-- Materials provided follows --
Lemma spare_malloc_ok m pf n m1 v : vm_pages_ok m -> vm_spare m (S n) -> malloc_page m pf 1 = Ok (m1, v) -> vm_spare m1 n.
Proof.
  intros M Hs E. destruct (room_pre m pf 1 M (spare_room_ok m pf n M Hs)) as [r Pre].
  destruct (malloc_page_ok m pf 1 r Pre) as (b & m2 & fs & E2 & Hmp & Hwf & Hlb & Hb).
  rewrite E in E2. injection E2 as <- _. destruct Hs as (Hfb & Hk & Hu & He & Hsz).
  assert (kernel_pool (with_vaddr pf (mk_vaddr b (vaddr_start (get_vaddr pf m))) m) = kernel_pool m
    /\ user_pool (with_vaddr pf (mk_vaddr b (vaddr_start (get_vaddr pf m))) m) = user_pool m) as [Ek Eu] by (by destruct pf).
  destruct (mp_count _ _ _ _ _ _ Hmp) as [Hck Hcu]. rewrite Ek in Hck. rewrite Eu in Hcu. change (Z.to_nat 1) with 1%nat in *.
  split_and!; [|lia|lia| |].
  - intros pf'. specialize (Hfb pf'). enough (free_bits (vaddr_bitmap (get_vaddr pf' m)) <= S (free_bits (vaddr_bitmap (get_vaddr pf' m1))))%nat by lia.
    unfold free_bits. destruct (malloc_start m m1 pf 1 r b fs Pre Hmp Hlb Hb pf') as [_ ->].
    apply (filter_count_but _ _ _ r); [apply NoDup_seqZ|]. intros j _ Hj Hbj. rewrite (malloc_vaddr m m1 pf 1 r b fs Pre Hmp Hlb Hb).
    destruct (decide (pf' = pf)) as [->|]; [|done]. cbn. rewrite Hb, Hbj. by replace ((r <=? j) && (j <? r + 1)) with false by (symmetry; apply andb_false_iff; rewrite Z.leb_gt, Z.ltb_ge; lia).
  - destruct (malloc_start m m1 pf 1 r b fs Pre Hmp Hlb Hb PF_USER) as [E1 E2]. unfold vaddr_end in *. cbn in E1, E2. by rewrite E1, E2.
  - intros pf'. by rewrite (ps_size _ _ (malloc_pool_sub m m1 pf 1 r b fs Pre Hmp Hlb Hb pf')).
Qed.

Lemma pool_back_count p' p fs : pool_ok p -> pool_back p' p fs -> (free_pages p <= free_pages p')%nat.
Proof.
  intros Hp (Es & Eb & _ & Hf). unfold free_pages. rewrite Eb. apply filter_count_mono. intros i Hi%elem_of_seqZ Hb.
  destruct (proj2 (Hf (phy_addr_start p + i * PG_SIZE))) as (j & Hj & Ej & Hbj).
  - left. exists i. split; [lia | done].
  - rewrite Es in Ej. unfold PG_SIZE in Ej. by assert (j = i) as -> by lia.
Qed.

#[export] Instance vm_page_laws : PageAllocLaws vm.
Proof.
  split.
  - intros m pf M. apply M.
  - intros m pf q M [f Hf]. destruct (page_frame_addr m pf q f M Hf) as (Hm & Hlo & Hhi & _). split; [done|].
    destruct (vaddr_range m pf M) as (_ & Hs & He & _). pose proof (vp_heap m M).
    assert (2 ^ 22 <= q) as Hq by lia. assert (q + PG_SIZE <= 0xffc00000) as Hq' by lia. split; [|lia].
    destruct pf; [cbn in Hlo; lia | unfold PG_SIZE; lia].
  - intros m pf pf' q M [f Hf] [f' Hf']. by apply (page_frame_pool m pf pf' q f f').
  - intros m pf n M Hroom. destruct (room_pre m pf n M Hroom) as [r Pre].
    destruct (malloc_page_ok m pf n r Pre) as (b & m1 & fs & E & Hmp & Hwf & Hlb & Hb).
    exists m1, (vaddr_start (get_vaddr pf m) + r * PG_SIZE). split; [exact E|].
    split; [by apply (malloc_pages_ok m m1 pf n r b fs)|]. split.
    { intros pf'. apply (ps_size _ _ (malloc_pool_sub m m1 pf n r b fs Pre Hmp Hlb Hb pf')). }
    split.
    + intros pf' q Hq [f Hf]. destruct Hq as (i & Hi & ->). destruct (va_pages m pf n r Pre i Hi) as (j & _ & Ej & Hj & Hbf).
      destruct Hf as (j' & Hj' & Ej' & Hb' & _). destruct (decide (pf' = pf)) as [->|Hne].
      * assert (j = j') as -> by (unfold PG_SIZE in *; lia). congruence.
      * pose proof (vp_user m M). unfold vaddr_end, PG_SIZE in *. destruct pf, pf'; cbn in *; try done; lia.
    + intros pf' q. cbn. split.
      * intros [f Hf]. apply (malloc_frames m m1 pf n r b fs M Pre Hmp Hlb Hb) in Hf as [Hf|(-> & i & Hf & ->)]; [left; by exists f|].
        right. split; [done|]. exists (Z.of_nat i). apply lookup_lt_Some in Hf. rewrite (mp_len _ _ _ _ _ _ Hmp) in Hf. lia.
      * intros [[f Hf]|[-> (i & Hi & ->)]].
        -- exists f. apply (malloc_frames m m1 pf n r b fs M Pre Hmp Hlb Hb). by left.
        -- destruct (lookup_lt_is_Some_2 fs (Z.to_nat i)) as [f Hf]; [rewrite (mp_len _ _ _ _ _ _ Hmp); lia|].
           exists f. apply (malloc_frames m m1 pf n r b fs M Pre Hmp Hlb Hb). right. split; [done|]. exists (Z.to_nat i). split; [done|].
           by rewrite Z2Nat.id by lia.
  - intros m pf va n M Hn Hheld. destruct (mfree_page_run m pf va n M Hn Hheld) as (r & fs & mu & b & -> & E & Hr & Hend & Hl & Hfs & Hum & Hwf & Hlb & Hb).
    eexists. split; [exact E|]. split; [by apply (mfree_pages_ok m mu pf n r b fs)|]. split.
    { intros pf'. by apply (pool_kept m mu pf n r b fs). }
    intros pf' q. cbn. pose proof (mfree_frames m mu pf n r b fs M) as Hfr.
    split; [intros [f Hf]; apply Hfr in Hf as [Hf Hni]; try done; split; [by exists f|done] | intros [[f Hf] Hni]; exists f; by apply Hfr].
  - intros m pf n M Hs. split; [by apply (spare_room_ok m pf n) | apply Hs].
  - intros m n (Hb & ? & ? & ? & ?). split_and!; try done; try lia. intros pf. specialize (Hb pf). lia.
  - intros m pf n m1 v. apply spare_malloc_ok.
  - intros m pf va n k m2 M Hn Hheld E (Hfb & Hk & Hu & He & Hsz).
    destruct (mfree_page_run m pf va n M Hn Hheld) as (r & fs & mu & b & -> & E' & Hr & Hend & Hl & Hfs & Hum & Hwf & Hlb & Hb).
    change (mfree_page m pf (vaddr_start (get_vaddr pf m) + r * PG_SIZE) n = Ok m2) in E. rewrite E in E'. injection E' as ->. pose proof (mfree_pool m mu pf n r b fs Hend Hfs Hum Hlb Hb) as Hpool.
    assert (forall pf', (free_pages (get_pool pf' m) <= free_pages (get_pool pf' mu))%nat) as Hcnt.
    { intros pf'. destruct (decide (pf' = pf)) as [->|Hne].
      - apply (pool_back_count _ _ fs); [by destruct pf; apply M | apply Hum].
      - pose proof (um_other_pool _ _ _ _ _ _ Hum) as Ho. destruct pf, pf'; cbn in *; try done; by rewrite Ho. }
    pose proof (Hcnt PF_KERNEL) as Hck. pose proof (Hcnt PF_USER) as Hcu. rewrite <- !Hpool in Hck, Hcu. cbn [get_pool] in Hck, Hcu.
    split_and!; [|lia|lia| |].
    + intros pf'. etransitivity; [apply (Hfb pf')|]. unfold free_bits. destruct (mfree_start m mu pf n r b fs Hend Hfs Hum Hlb Hb pf') as [_ ->].
      apply filter_count_mono. intros j _ Hbj. rewrite (mfree_vaddr m mu pf n r b fs Hend Hfs Hum Hlb Hb).
      destruct (decide (pf' = pf)) as [->|]; [|done]. cbn. rewrite Hb, Hbj. by case_bool.
    + destruct (mfree_start m mu pf n r b fs Hend Hfs Hum Hlb Hb PF_USER) as [E1 E2]. unfold vaddr_end in *. cbn in E1, E2. by rewrite E1, E2.
    + intros pf'. destruct (pool_kept m mu pf n r b fs Hend Hfs Hum Hlb Hb pf') as [_ ->]. apply Hsz.
Qed.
-- Materials provided concluded --
# Activity
In the records above, the line with "- left. exists i. split; [lia | done]." marks the start and the line with "Hf]|[-> (i & Hi & ->)]]." marks the end; copy that stretch exactly, both lines included, and nothing else.

# Exercise output
  - left. exists i. split; [lia | done].
  - rewrite Es in Ej. unfold PG_SIZE in Ej. by assert (j = i) as -> by lia.
Qed.

#[export] Instance vm_page_laws : PageAllocLaws vm.
Proof.
  split.
  - intros m pf M. apply M.
  - intros m pf q M [f Hf]. destruct (page_frame_addr m pf q f M Hf) as (Hm & Hlo & Hhi & _). split; [done|].
    destruct (vaddr_range m pf M) as (_ & Hs & He & _). pose proof (vp_heap m M).
    assert (2 ^ 22 <= q) as Hq by lia. assert (q + PG_SIZE <= 0xffc00000) as Hq' by lia. split; [|lia].
    destruct pf; [cbn in Hlo; lia | unfold PG_SIZE; lia].
  - intros m pf pf' q M [f Hf] [f' Hf']. by apply (page_frame_pool m pf pf' q f f').
  - intros m pf n M Hroom. destruct (room_pre m pf n M Hroom) as [r Pre].
    destruct (malloc_page_ok m pf n r Pre) as (b & m1 & fs & E & Hmp & Hwf & Hlb & Hb).
    exists m1, (vaddr_start (get_vaddr pf m) + r * PG_SIZE). split; [exact E|].
    split; [by apply (malloc_pages_ok m m1 pf n r b fs)|]. split.
    { intros pf'. apply (ps_size _ _ (malloc_pool_sub m m1 pf n r b fs Pre Hmp Hlb Hb pf')). }
    split.
    + intros pf' q Hq [f Hf]. destruct Hq as (i & Hi & ->). destruct (va_pages m pf n r Pre i Hi) as (j & _ & Ej & Hj & Hbf).
      destruct Hf as (j' & Hj' & Ej' & Hb' & _). destruct (decide (pf' = pf)) as [->|Hne].
      * assert (j = j') as -> by (unfold PG_SIZE in *; lia). congruence.
      * pose proof (vp_user m M). unfold vaddr_end, PG_SIZE in *. destruct pf, pf'; cbn in *; try done; lia.
    + intros pf' q. cbn. split.
      * intros [f Hf]. apply (malloc_frames m m1 pf n r b fs M Pre Hmp Hlb Hb) in Hf as [Hf|(-> & i & Hf & ->)]; [left; by exists f|].
        right. split; [done|]. exists (Z.of_nat i). apply lookup_lt_Some in Hf. rewrite (mp_len _ _ _ _ _ _ Hmp) in Hf. lia.
      * intros [[f Hf]|[-> (i & Hi & ->)]].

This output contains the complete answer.